Mag. Katharina Deutsch, LL.M.
Mag.a Katharina Deutsch, LL.M. Foto: Armin Fauland

BFG 6.5.2024, RV/3100153/2024; Revision zugelassen und Amtsrevision eingebracht

Der Betrieb von Kreditinstituten unterliegt seit dem Stabilitätsabgabegesetz (BGBl I 2010/111 idF StabAbgG) der Stabilitätsabgabe. Dabei ist grundsätzlich die durchschnittliche unkonsolidierte Bilanzsumme des Kreditinstitutes als Bemessungsgrundlage heranzuziehen. Im besprochenen Fall war strittig, ob und inwieweit diese Bilanzsumme zu vermindern ist, wenn Verpflichtungen gegenüber Kreditinstituten bestehen, die aus der Erfüllung des Liquiditätserfordernisses entstanden sind.

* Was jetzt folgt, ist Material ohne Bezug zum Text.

(** The first chain of a transfer through an aperture is right.  The bytes of the list, in order, go
    to or come from the window, byte [i] at [i mod aperture], all of them or as many as
    the array has descriptors for; the transfer counts what it moves, and is marked as the
    last one if that is all. *)
Theorem aperture_covers blen ep ap (dma_mapped : bool) e sgl : engine_ok e -> e_streaming e = false ->
  0 < blen -> 0 < ap -> 0 <= ep -> ep + 2 * ap <= 2 ^ 64 -> Forall in_memory sgl ->
  0 < Z.of_nat (length (list_bytes sgl)) < 2 ^ 32 ->
  exists x e' r' ms k, aperture_chain blen (Z.of_nat (length sgl)) dma_mapped e
      (mkApReq ep ap (Z.of_nat (length (list_bytes sgl))) 0 0 0 sgl) = Ok (x, e', r') /\ engine_ok e' /\
    t_desc_num x = Z.of_nat (length ms) /\ (0 < length ms)%nat /\
    chain (length ms) (e_desc_bus e) (e_desc e') (t_desc_bus x) = Some ms /\
    concat (byte_pairs (e_dir e) <$> ms) = in_window ep ap (take k (list_bytes sgl)) /\
    t_len x = Z.of_nat k /\ ap_offset r' = Z.of_nat k /\ t_last_in_request x = bool_decide (k = length (list_bytes sgl)) /\
    (k = length (list_bytes sgl) \/ e_desc_idx e + t_desc_num x = e_desc_max e).
Proof.
  intros He Hst Hb Hap Hep Hf Hsg Htot. pose proof (eo_idx e He) as Hv. destruct (eo_bus e He) as (B1 & B2 & B3). pose proof (eo_max e He) as HM.
  unfold XDMA_ENGINE_XFER_MAX_DESC in HM. set (total := length (list_bytes sgl)) in *. unfold aperture_chain.
  cbn [ap_ep_addr ap_offset ap_aperture ap_sg ap_sg_idx ap_sg_offset ap_total_len]. rewrite Z.land_0_l, Z.add_0_r, (u64_small ep) by (unfold fits_u64; lia).
  destruct (cut_entries_run e blen ep ap He Hb Hap Hep Hf (Z.of_nat (length sgl)) sgl 0 [] [] (mkCut (e_desc e) (e_desc_idx e) 0 ep 0 0 0))
    as (i & c & ms & pre & E & Hc & Hpre & Hall); [|done|done|done|cbn [length]; fold total; lia|].
  { constructor; cbn [c_desc c_idx c_cnt c_offset c_len c_ep length fmap list_fmap concat]; try done; try lia; [by rewrite mapped_0|]. left. change (Z.of_nat 0) with 0. rewrite Z.mod_0_l by lia. lia. }
  rewrite E. cbn [mbind outcome_bind]. clear E. cbn [app] in Hc. destruct Hc as [D I C R O L P1 P F].
  destruct Hpre as [post Hpre]. set (k := length pre) in *. assert (take k (list_bytes sgl) = pre) as Hk by (rewrite Hpre; apply take_app_length).
  assert (0 < length ms)%nat as Hn.
  { destruct ms; [|cbn; lia]. exfalso. cbn in P. destruct Hall as [Hall|Hall]; [|cbn in I; lia].
    assert (length (in_window ep ap pre) = 0%nat) as Z by (by rewrite <- P). unfold in_window in Z. rewrite length_imap, Hall in Z. fold total in Z. lia. }
  assert (u64 (e_desc_bus e + sizeof_xdma_desc * e_desc_idx e) = bus_at e 0) as ->
    by (unfold bus_at, sizeof_xdma_desc; rewrite u64_small; unfold fits_u64; lia).
  rewrite C, (u32_small (Z.of_nat (length ms) - 1)) by (unfold fits_u32; lia). rewrite D.
  pose proof (aperture_descs e ms (e_desc e) He Hn ltac:(lia) (eo_desc e He)) as Ed.
  destruct (ap_link _ _ _ _ _ _) as [descs1|]; [|done]. cbn [mbind outcome_bind] in *. rewrite Ed. cbn [mbind outcome_bind].
  eexists _, _, _, ms, k. split; [reflexivity|]. cbn [t_desc_num t_len ap_offset]. split; [|do 2 (split; [done|]); split; [|split; [|do 2 (split; [done|]); split]]].
  - pose proof (eo_res e He) as Hr. destruct He as [M Dl Rs I' B].
    constructor; cbn [set_indices set_arrays e_desc_max e_desc_bus e_config e_desc e_cyclic_result e_desc_idx]; try done.
    + by rewrite mapped_length.
    + rewrite Z.rem_mod_nonneg by lia. apply Z.mod_pos_bound, M.
  - cbn [set_indices set_arrays e_desc t_desc_bus].
    refine (described_all (reading e) ms (e_desc e) (length ms) (reading_ok e He Hst) Hn _ (eo_desc e He) eq_refl F).
    change (e_desc_idx e + Z.of_nat (length ms) <= e_desc_max e). lia.
  - by rewrite Hk.
  - cbn [t_last_in_request]. rewrite O. apply bool_decide_ext. lia.
  - cbn [t_desc_num]. destruct Hall as [Hall|Hall]; [left; unfold k; by rewrite Hall|right; lia].
Qed.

Das BFG hat analysiert, unter welchen Voraussetzungen die Steuerbemessungsgrundlage der Stabilitätsabgabe dem Grunde und der Höhe nach zu mindern ist und hat unter der direkten Anwendung von Unionsrecht die inländische Norm des § 2 Abs 2 Z 3a StabAbgG einer gemäß Art 7 Abs 1 B-VG verfassungskonformen Auslegung zugeführt.